Roque Solis never imagined the bitcoin mining equipment he bought in February would have already paid for itself. And on top of that, made him money.
Solis is the president of SoliSYSTEMS Corp, a company that developed an EMV smart card for electronic benefit transfer for the federal assistance program, Women, Infants, and Children (WIC). While attending several conferences last year, Solis was unable to ignore bitcoin. So, he decided to experiment with the technology via mining to get a better handle on whether the technology could be used within his company.
Solis bought a Bitmain Antminer S9 on eBay for $2,400.
As of this weekend, Solis has mined 1.01 BTC, worth a little more than $2,584 in his bitcoin wallet.
"When I bought the miner, the price per bitcoin was around $1,200. I thought I'd break even in one year, but actually it's been about five months."
These gains, though, are particularly interesting in that, even last year, individual hobby mining wasn't profitable anymore. Individuals with just one or two miners couldn't compete with the companies mining bitcoin using large warehouses full of servers dedicated to the task (and seeing lucrative returns as the price rose).
But that was with the price below $600, which, with electricity costs and mining pool fees, would take a person more than 500 days to break even on their bitcoin miner investment.
With an increased awareness and usage of mining pools, and the price now far higher, hobby miners – as Solis' experience shows – can break even in several months.
According to Solis, the amount of money he's making per day with the miner jumped from $7 to $16 recently, as the price shot up.
And to bitcoin's enthusiasts this is evidence that the increase really does benefit the network more broadly.
According to Sean Walsh, a partner at Redwood City Ventures, a bitcoin and blockchain consulting and investment firm, the rising bitcoin price has done more than reinvigorate investors, it's also led to increased interest in bitcoin mining, a key process that supports the network by securing its ledger.
Walsh told CoinDesk:
"There are a lot of metrics that actually matter, like the number of people that own at least one bitcoin, but nobody cares about that. It's just price. It's the one score that wakes people up, and when The Wall Street Journal and other financial publications write about bitcoin."
And the Google Trends for "bitcoin" and "bitcoin mining" tell a similar story. Many of the peaks in the chart for both terms coincide with spikes in price.

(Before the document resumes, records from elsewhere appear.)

Lemma srev_cons c s : srev (String c s) = (srev s +:+ String c "").
Proof. unfold srev. cbn. by rewrite srev_app_spec. Qed.

Lemma srev_sapp a b : srev (a +:+ b) = (srev b +:+ srev a).
Proof.
  induction a as [|c a IH]; [cbn; by rewrite sapp_nil_r|]. cbn [String.append].
  by rewrite !srev_cons, IH, sapp_assoc.
Qed.

Lemma srev_length s : String.length (srev s) = String.length s.
Proof. induction s as [|c s IH]; [done|]. rewrite srev_cons, slength_app, IH. cbn. lia. Qed.

Lemma contains_byte_srev c s : contains_byte c (srev s) = contains_byte c s.
Proof.
  induction s as [|d s IH]; [done|]. rewrite srev_cons, contains_byte_app, IH. cbn.
  by rewrite orb_false_r, orb_comm.
Qed.

Lemma last_nl_none s : contains_byte nl s = false -> last_nl s = None.
Proof. intros H. unfold last_nl. by rewrite find_nl_none by (by rewrite contains_byte_srev). Qed.

Lemma last_nl_app a b : contains_byte nl b = false -> last_nl (a +:+ String nl b) = Some (String.length a).
Proof.
  intros H. unfold last_nl. rewrite srev_sapp, srev_cons, sapp_assoc. cbn [String.append].
  rewrite find_nl_app by (by rewrite contains_byte_srev). cbn [option_map]. f_equal.
  rewrite srev_length, slength_app. cbn. lia.
Qed.

Lemma stake_stake i n s : (i <= n)%nat -> stake i (stake n s) = stake i s.
Proof. revert n s. induction i as [|i IH]; intros [|n] [|c s] H; cbn; try done; [lia|]. by rewrite IH by lia. Qed.

Lemma slice_text_to buf d i :
  (i <= String.length (slice_text buf d))%nat -> slice_text buf (slice_to d i) = stake i (slice_text buf d).
Proof.
  destruct d as [n|s]; cbn; [|done]. rewrite length_stake. intros H. by rewrite stake_stake by lia.
Qed.

Lemma trim_space_nl s : trim_space (String nl s) = trim_space s.
Proof.
  unfold trim_space. cbn [String.length trim_left_seqs].
  by assert (List.find (has_prefix (String nl s)) space_seqs = Some (String nl "")) as ->
    by (destruct s; reflexivity).
Qed.

Lemma unlines_snoc l s : unlines (l ++ [s]) = (unlines l +:+ s +:+ String nl "").
Proof. rewrite unlines_app. done. Qed.

Section Piece.
  Context (f : AuditFilter) (buf : string) (l : list string) (ts : list Time) (Hw : Forall2 written_line l ts).

Lemma written_selected s t : written_line s t -> selected (line_entry f) s = line_entry f s.
Proof.
  intros (_ & Hne & Hc & Hr & _). unfold selected. cbv zeta. rewrite Hr, Hc. by destruct (String.eqb_spec s "").
Qed.

Lemma piece_lines_spec fuel k s data skip acc :
  l !! k = Some s -> (k < fuel)%nat -> slice_text buf data = (unlines (take k l) +:+ s) ->
  (piece_lines fuel f buf data skip acc).2 =
  (scan_select (line_entry f) (Limit f) skip acc (reverse (drop 1 (take (S k) l)))).1.
Proof.
  revert fuel s data skip acc. induction k as [|k IH]; intros [|fuel] s data skip acc Hs Hf Ht; try lia.
  all: destruct (Forall2_lookup_l _ _ _ _ _ Hw Hs) as (t & _ & Hwl); pose proof Hwl as (Hnl & Hne & Hc & _ & Hfit & _).
  - cbn [piece_lines]. cbv zeta. rewrite Ht, take_0. cbn [unlines String.append]. rewrite last_nl_none by done.
    rewrite (take_S_r _ _ _ Hs), take_0. done.
  - assert (k < length l)%nat as Hk by (apply lookup_lt_Some in Hs; lia).
    destruct (lookup_lt_is_Some_2 _ _ Hk) as [s' Hs'].
    assert (slice_text buf data = ((unlines (take k l) +:+ s') +:+ String nl s)) as Ht'.
    { rewrite Ht, (take_S_r _ _ _ Hs'), unlines_snoc, !sapp_assoc. done. }
    rewrite (take_S_r _ _ _ Hs). rewrite drop_app_le by (rewrite length_take; lia).
    rewrite reverse_app. cbn [reverse rev_append app scan_select].
    cbn [piece_lines]. cbv zeta. rewrite Ht', last_nl_app by done.
    rewrite sdrop_length_app, trim_space_nl, Hc. destruct (String.eqb_spec s ""); [done|].
    change (reverse [s] ++ ?r) with (s :: r). cbn [scan_select].
    rewrite (proj2 (Z.leb_gt _ _)) by done. rewrite (written_selected _ _ Hwl).
    assert (forall skip acc, (piece_lines fuel f buf (slice_to data (String.length (unlines (take k l) +:+ s'))) skip acc).2 =
      (scan_select (line_entry f) (Limit f) skip acc (reverse (drop 1 (take (S k) l)))).1) as IH'.
    { intros. apply (IH _ s'); [done|lia|]. rewrite slice_text_to, Ht', stake_length_app; [done|].
      rewrite Ht', (slength_app (_ +:+ s')). lia. }
    destruct (line_entry f s) as [e|]; [|apply IH'].
    destruct (0 <? skip); [apply IH'|]. destruct ((0 <? Limit f) && _); [done|apply IH'].
Qed.
End Piece.

Lemma unlines_length l : (length l <= String.length (unlines l))%nat.
Proof. induction l as [|s l IH]; [done|]. cbn. rewrite slength_app. cbn. lia. Qed.

(** A text with a newline at its end: the piece without it. *)
Lemma piece_lines_last fuel f buf data text skip acc :
  slice_text buf data = (text +:+ String nl "") ->
  exists data', slice_text buf data' = text /\
    piece_lines (S fuel) f buf data skip acc = piece_lines fuel f buf data' skip acc.
Proof.
  intros Ht. exists (slice_to data (String.length text)). split.
  - rewrite slice_text_to; rewrite Ht; [by rewrite stake_length_app|]. rewrite slength_app. lia.
  - cbn [piece_lines]. cbv zeta. rewrite Ht, last_nl_app by done. by rewrite sdrop_length_app.
Qed.

(** A file that fits the buffer is read in one piece. *)
Lemma pieces_one s f skip acc :
  (0 < String.length s <= scan_buf)%nat -> exists buf,
  slice_text buf (Alias (String.length s)) = s /\
  pieces (String.length s) s f (String.length s) (repeat_byte (chr 0) scan_buf) (Own "") skip acc =
  (piece_lines (S (String.length s)) f buf (Alias (String.length s)) skip acc).2.
Proof.
  intros [Hp Hs]. assert (stake (String.length s) s = s) as E.
  { rewrite <- (sapp_nil_r s) at 2. apply stake_length_app. }
  assert (forall t, stake (String.length s) (s +:+ t) = s) as E' by (intros; apply stake_length_app).
  set (b0 := repeat_byte (chr 0) scan_buf). set (b1 := s +:+ sdrop (String.length s) b0).
  exists (s +:+ sdrop (String.length s) b1). split; [apply E'|].
  assert (forall n, String.length s = S n -> pieces (String.length s) s f (String.length s) b0 (Own "") skip acc =
    let '(kept, skip, acc) := piece_lines (S (String.length s)) f (s +:+ sdrop (String.length s) b1)
                                (Alias (String.length s)) skip acc in
    if (0 <? Limit f) && (Limit f <=? zlen acc) then acc
    else pieces n s f 0 (s +:+ sdrop (String.length s) b1) kept skip acc) as Hstep.
  { intros n En. rewrite En at 1. cbn [pieces]. rewrite En at 1. cbv zeta.
    rewrite (Nat.min_r scan_buf _ Hs), Nat.sub_diag. change (sdrop 0 s) with s. rewrite E. fold b1.
    change (slice_text b1 (Own "")) with "". change (String.length "") with 0%nat.
    rewrite Nat.add_0_r, (proj2 (Nat.leb_le _ _) Hs). unfold b1 at 1 3 5. rewrite E'.
    change ("" +:+ ?t) with t. cbn [slice_text]. rewrite E'. done. }
  destruct (String.length s) as [|n] eqn:En; [lia|]. rewrite (Hstep n eq_refl).
  destruct (piece_lines _ _ _ _ _ _) as [[kept skip'] acc']. cbn [snd].
  destruct ((0 <? Limit f) && _); [done|]. by destruct n.
Qed.

(** * Properties *)

(** C40: the binary search over any file ends: each round halves in on a smaller
    interval, so as many rounds as the file has bytes are enough. *)
Theorem search_terminates s target lo hi fuel :
  (hi - lo <= fuel)%nat -> (hi <= String.length s)%nat -> exists off, search_loop fuel s target lo hi = Some off.
Proof.
  revert lo hi. induction fuel as [|fuel IH]; intros lo hi Hf Hh.
  { exists lo. cbn. by rewrite (proj2 (Nat.leb_le _ _)) by lia. }
  cbn [search_loop]. destruct (Nat.leb_spec hi lo) as [|Hlt]; [by exists lo|].
  destruct (half_bounds _ _ Hlt) as [Hm1 Hm2]. set (m := ((lo + hi) / 2)%nat) in *. cbv zeta.
  pose proof (next_line_gt s m ltac:(lia)) as Hn.
  destruct (Nat.leb_spec (String.length s) (next_line s m)); [apply IH; lia|].
  destruct (line_at s (next_line s m)) as [line e] eqn:El. pose proof (line_at_ge _ _ _ _ El ltac:(lia)).
  destruct (String.eqb line ""); [apply IH; lia|].
  destruct (line_time line) as [t|]; [|apply IH; lia]. destruct (Before t target); apply IH; lia.
Qed.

Yet, it's not only the price per bitcoin that's luring in new bitcoin mining hobbyists. According to Walsh, while bitcoin transaction fees were relatively stable for a long time, in the past couple years, those fees have seen an uptick.
"This has to do with the block size debate, because the network is a bit congested, and people are having to pay more to get their transactions confirmed," he said.
Whereas only a few years ago, around 100 bitcoins per day was paid in transaction fees, in the past couple months, transaction fees have equaled around 350 bitcoins a day, Walsh said, pointing to stats on bitcoin data website Blockchain.info.
And with 1,800 bitcoins produced daily, 350 bitcoins is close to 20% of that. This is in stark contrast to a year ago when only 60 bitcoins were paid in transaction fees and 3,600 bitcoins were being produced daily (before the halving), making the percentage paid in fees around 1.6%.
"That's a huge boost," Walsh said.
"I don't know that [increasing transaction fees] are affecting people's interest in getting into mining. People may not realize why it's more lucrative to mine bitcoins now, but when they run the numbers, the payback period looks better than it used to."
But those who have been in the cryptocurrency space for a while know this story, and would likely caution against Solis and others thinking that the upward momentum will continue.
Warning of future corrections, Walsh said:
"It's very important for people entering bitcoin mining that they really understand how to calculate their revenue and expenses. They need to make sure their cost basis and operating costs are very low."
For example, if new miners overspend on hosting servers, when there's a correction, they're over-leveraged. And that's a cardinal sin in any investment, said Walsh.
Bitcoin was down about 20% over the last couple weeks of June.
Walsh called the downswings just "normal respiration of an asset class," yet others not so versed in investing might be unaware of these fluctuations and get themselves in trouble.
For Solis, though, it's all about learning through experience.
The Antminer S9 is running in SoliSYSTEM's server room in the company's office in Allen, Texas. Solis isn't able to identify just how much electricity the miner is using, though, since there's clusters of servers there already.
"It is noisy, though," Solis said. "Compared to the other servers, it's very noisy."
And that's because it's a machine with two specialized ASIC boards, crunching numbers with a fan that rotates at 5,400–7,000 revolutions per minute, he said.
Solis isn't only interested in bitcoin. Having been introduced to ethereum's ether token and the network's smart contract architecture, he had one of his employees buy some immediately via an online exchange several weeks ago. And he plans to start mining ether soon.
He's also researching Hyperledger and other private blockchain systems.
All this, so he can better envision the use cases for his company. According to Solis, the company is looking into how blockchain could underpin a mobile, closed-loop electronic benefits transfer system.